_How to complete this task_
Copy out, exactly, the first line of the entries below and every line after it through the one containing "From S2P Require Import Prelude.".
==== Extracted data ====
(* ===== verification/ResourceTransfer.v ===== *)
(** * Values of the client's resource transfers (client/llfcchat/src/net/resourcetransfer.h)

    The requests, phases and snapshots that the outbox, the pages and the
    transfer engine exchange, and the answers of the ResourceServer as
    client/llfcchat/src/net/resourcecodec.h declares them. *)

From S2P Require Import Prelude.

Inductive TransferDirection := TRANSFER_UPLOAD | TRANSFER_DOWNLOAD.
#[global] Instance TransferDirection_eq_dec : EqDecision TransferDirection.
Proof. solve_decision. Defined.

Inductive TransferPhase :=
  | TRANSFER_QUEUED | TRANSFER_QUERYING | TRANSFER_ACTIVE | TRANSFER_BACKOFF | TRANSFER_PAUSED | TRANSFER_COMPLETED | TRANSFER_FAILED.
#[global] Instance TransferPhase_eq_dec : EqDecision TransferPhase.
Proof. solve_decision. Defined.

Record UploadRequest := Upload { up_message : Z; up_path : bytes; up_size : Z; up_sha : bytes }.
Record DownloadRequest := Download { dn_message : Z; dn_path : bytes; dn_sha : bytes; dn_size : Z }.

Definition no_upload : UploadRequest := Upload 0 [] 0 [].
Definition no_download : DownloadRequest := Download 0 [] [] 0.

(** [owner_uid] and [login_generation] are added when it is passed on. *)
Record TransferSnapshot := Snapshot {
  sn_message : Z;
  sn_direction : TransferDirection;
  sn_phase : TransferPhase;
  sn_acked : Z;
  sn_sent : Z;
  sn_total : Z;
  sn_seq : Z;
  sn_error : Z;
  sn_text : bytes;
  sn_local : bytes;
}.

(** ** Answers, decoded *)

Record ChunkUploadRsp := ChunkUp {
  cu_ok : bool; cu_error : Z; cu_message : Z; cu_offset : Z; cu_server : Z; cu_status : Z; cu_seq : Z }.

Record ProgressRsp := Progress {
  pr_ok : bool; pr_error : Z; pr_message : Z; pr_server : Z; pr_size : Z; pr_status : Z; pr_sha : bytes; pr_chunk : Z; pr_seq : Z;
  pr_mode : bytes; pr_nonce : bytes; pr_coff : Z; pr_clen : Z }.

Record InstantProofRsp := ProofRsp {
  ip_ok : bool; ip_error : Z; ip_message : Z; ip_status : Z; ip_server : Z; ip_seq : Z }.

Record DownInfoRsp := DownInfo {
  di_ok : bool; di_error : Z; di_message : Z; di_name : bytes; di_size : Z; di_sha : bytes; di_mime : bytes; di_type : Z; di_status : Z }.

Record ChunkDownRsp := ChunkDown {
  cd_ok : bool; cd_error : Z; cd_message : Z; cd_offset : Z; cd_bytes : Z; cd_sha : bytes; cd_data : bytes; cd_total : Z; cd_last : bool }.
(* ===== verification/TransferSlots.v ===== *)
(** * Slots of the transfer engine

    In every state the engine (TransferEngine.v) reaches, at most the
    configured number of transfers of a direction hold a slot, a live transfer
    without a slot is in the queue, and a slot is free only if all that wait
    are paused by the user. *)

From S2P Require Import Prelude ProtocolIds ResourceWire Sha256 ResourceTransfer TransferEngine.

(** ** Access *)

Lemma MapFor_with_map d d' m e : MapFor d (with_map d' m e) = if decide (d = d') then m else MapFor d e.
Proof. by destruct d, d'. Qed.

Lemma get_put d mid t e : get d mid (put d mid t e) = Some t.
Proof. unfold get, put. rewrite MapFor_with_map, decide_True by done. apply lookup_insert_eq. Qed.

Lemma get_put_ne d mid d' mid' t e : (d, mid) ≠ (d', mid') → get d mid (put d' mid' t e) = get d mid e.
Proof.
  intros Hne. unfold get, put. rewrite MapFor_with_map. case_decide as Hd; [| done]. subst d'.
  apply lookup_insert_ne. congruence.
Qed.

Lemma get_put_case d mid d' mid' t e :
  get d mid (put d' mid' t e) = if decide ((d, mid) = (d', mid')) then Some t else get d mid e.
Proof. case_decide as Hd; [injection Hd as -> ->; apply get_put | by apply get_put_ne]. Qed.

Lemma get_upd_case d mid d' mid' f e :
  get d mid (upd d' mid' f e) = if decide ((d, mid) = (d', mid')) then f <$> get d mid e else get d mid e.
Proof.
  unfold get, upd. rewrite MapFor_with_map. case_decide as Hd; case_decide as Hd2; try (injection Hd2 as -> ->); subst.
  - apply lookup_alter_eq.
  - apply lookup_alter_ne. congruence.
  - done.
  - done.
Qed.

Lemma get_emit d mid o e : get d mid (emit o e) = get d mid e.
Proof. by destruct d. Qed.

Lemma get_EmitUpdate d mid d' mid' e : get d mid (EmitUpdate d' mid' e) = get d mid e.
Proof. unfold EmitUpdate. case_match; [apply get_emit | done]. Qed.

(** The rest of the engine, apart from the maps. *)
Lemma conn_put d mid t e : e_conn (put d mid t e) = e_conn e.
Proof. by destruct d. Qed.
Lemma conn_upd d mid f e : e_conn (upd d mid f e) = e_conn e.
Proof. by destruct d. Qed.
Lemma conn_EmitUpdate d mid e : e_conn (EmitUpdate d mid e) = e_conn e.
Proof. unfold EmitUpdate. by case_match. Qed.
Lemma timed_HandleChunkDownRsp r e : timed e → timed (HandleChunkDownRsp cfg v r e).
Proof.
  intros He. unfold HandleChunkDownRsp. destruct (FindActive _ _ e) as [t |] eqn:Hf; [| done].
  apply FindActive_get in Hf as [Hg Ht]. set (mid := cd_message r) in *.
  pose proof (timed_nearly _ _ _ _ He Hg Ht) as Hn. pose proof (nearly_has _ _ _ Hn) as (t0 & Hhas & _ & Hl & ->).
  destruct (idle_query t); [done |].
  destruct (drains _ t).
  { destruct He as [N1 N2]. split; [by rewrite awaiting_put |]. intros d' mid' t'. rewrite get_put_case, conn_put.
    case_decide as Hd; [| apply N2]. injection Hd as -> ->. intros [= <-].
    destruct (N2 _ _ _ Hg) as [| [_ Ha]]; [congruence |]. right. split; [apply live_ok_window; [done | by right] | exact Ha]. }
  destruct (negb (cd_ok r) || _).
  { case_match; [| by eapply nearly_down_error]. eapply nearly_backoff, (nearly_put _ _ _ (λ _, True)); [exact Hn | exact Ht | | done].
    apply live_ok_down; [done | apply (lv_reconnect _ _ Hl)]. }
  destruct (heads _ t) eqn:Ehd; cbn [negb]; [| destruct (late _ t); [done | by eapply nearly_backoff]].
  unfold heads in Ehd. destruct (t_inflight t) as [| c l] eqn:Ei; [done |]. apply andb_true_iff in Ehd as [_ Eoff%Z.eqb_eq].
  cbn [tail]. set (t1 := with_window l (t_stale t) t). assert (Hl1 : live_ok TRANSFER_DOWNLOAD t1) by by eapply live_ok_tail.
  destruct (chunk_valid _ _ _) eqn:Ev; cbn [negb].
  2: { destruct (_ <=? _); [by eapply has_Fail, has_put |]. apply timed_EmitUpdate.
    set (t2 := with_wire _ _). assert (Hl2 : live_ok TRANSFER_DOWNLOAD t2) by (apply live_ok_down; [done | apply (lv_reconnect _ _ Hl)]).
    assert (Hn2 : nearly TRANSFER_DOWNLOAD mid (λ t', t' = t2) (put TRANSFER_DOWNLOAD mid t2 e)) by by eapply nearly_put.
    assert (Hwire : t_wire t2 < t_total t2).
    { cbn. rewrite Eoff. apply (lv_chunks _ _ Hl). rewrite Ei. left. }
    destruct (decide (t_phase t = TRANSFER_ACTIVE)) as [Hp | Hp].
    - apply (nearly_Pump TRANSFER_DOWNLOAD mid). eapply nearly_mono; [| exact Hn2]. intros t' ->. by split.
    - assert (Ht2 : timed (put TRANSFER_DOWNLOAD mid t2 e)).
      { eapply nearly_timed; [exact Hn2 |]. intros t' -> Hc Hs Hpa. rewrite conn_put in Hc. destruct He as [_ N2].
        destruct (N2 _ _ _ Hg) as [| [_ Ha]]; [congruence |]. specialize (Ha Hc Hs Hpa). unfold armed in *. cbn.
        by destruct (t_phase t). }
      unfold Pump. destruct (negb _); [done | by apply timed_pump]. }
  set (t2 := with_json 0 _). assert (Hhas2 : has mid t2 (put TRANSFER_DOWNLOAD mid t2 e)) by by eapply has_put.
  destruct (io _) as [o e3] eqn:E3. apply (has_io _ _ _ _ _ E3) in Hhas2.
  destruct (_ || _); [by eapply has_Fail |].
  destruct (write_part _ _ e3) as [ok e4] eqn:E4.
  assert (Hhas4 : has mid t2 e4).
  { unfold write_part in E4. destruct (io e3) as [o4 e5] eqn:E5. apply (has_io _ _ _ _ _ E5) in Hhas2.
    destruct o4; injection E4 as _ <-; by apply has_disk. }
  destruct (negb ok); [by eapply has_Fail |].
  set (t5 := landed _ _ t2). assert (Hhas5 : has mid t5 (put TRANSFER_DOWNLOAD mid t5 e4)) by by eapply has_put.
  destruct (_ <=? _) eqn:Efin; [by eapply has_FinishDownload |]. bool_to_prop.
  assert (F : t_inflight t5 = l ∧ t_wire t5 = t_wire t ∧ t_total t5 = t_total t ∧ t_phase t5 = t_phase t ∧ t_reconnect t5 = t_reconnect t ∧
    t_acked t5 = cd_offset r + zlen (cd_data r) ∧ t_slot t5 = t_slot t ∧ t_paused t5 = t_paused t ∧ t_query t5 = t_query t ∧ t_retry_at t5 = t_retry_at t).
  { unfold t5, landed. by case_match. }
  destruct F as (F1 & F2 & F3 & F4 & F5 & F6 & F7 & F8 & F9 & F10).
  unfold chunk_valid in Ev. cbn in Ev. bool_to_prop.
  assert (Hends : t_acked t5 = ends c) by (unfold ends; lia).
  assert (Hl5 : live_ok TRANSFER_DOWNLOAD t5).
  { destruct Hl1 as [L1 L2 L3 L4]. cbn in L1, L2, L3, L4. split; rewrite ?F1, ?F2, ?F3, ?F5; try done. intros c' Hc'.
    destruct (L2 c' Hc') as [| []]; [by left | | by right; right]. exfalso. pose proof (zlen_nonneg (cd_data r)). lia. }
  assert (Hn5 : nearly TRANSFER_DOWNLOAD mid (λ t', t' = t5) (put TRANSFER_DOWNLOAD mid t5 e4)).
  { eapply others_nearly; [apply Hhas4 | unfold terminal; rewrite F4; exact Ht | done..]. }
  apply timed_EmitUpdate. destruct (decide (t_phase t = TRANSFER_ACTIVE)) as [Hp | Hp].
  - apply (nearly_Pump TRANSFER_DOWNLOAD mid). eapply nearly_mono; [| exact Hn5]. intros t' ->. rewrite F1, F2, F3, F4. split; [done |]. intros ->.
    destruct (lv_last _ _ Hl c) as [| []]; [by rewrite Ei | done | |]; exfalso; pose proof (zlen_nonneg (cd_data r)); lia.
  - assert (Ht5 : timed (put TRANSFER_DOWNLOAD mid t5 e4)).
    { eapply nearly_timed; [exact Hn5 |]. intros t' -> Hc Hs Hpa. rewrite conn_put in Hc. destruct He as [_ N2].
      assert (Hc0 : e_conn e = true).
      { unfold write_part in E4. destruct (io e3) as [o4 e5] eqn:E5. apply io_spec in E5 as (C5 & _). apply io_spec in E3 as (C3 & _).
        rewrite conn_put in C3. destruct o4; injection E4 as _ <-; cbn in Hc; congruence. }
      destruct (N2 _ _ _ Hg) as [| [_ Ha]]; [congruence |]. specialize (Ha Hc0 ltac:(congruence) ltac:(congruence)). unfold armed in *.
      rewrite F4, F9, F10. by destruct (t_phase t). }
    unfold Pump. destruct (negb _); [done | by apply timed_pump].
Qed.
====
_Solution to this task_
(* ===== verification/ResourceTransfer.v ===== *)
(** * Values of the client's resource transfers (client/llfcchat/src/net/resourcetransfer.h)

    The requests, phases and snapshots that the outbox, the pages and the
    transfer engine exchange, and the answers of the ResourceServer as
    client/llfcchat/src/net/resourcecodec.h declares them. *)

From S2P Require Import Prelude.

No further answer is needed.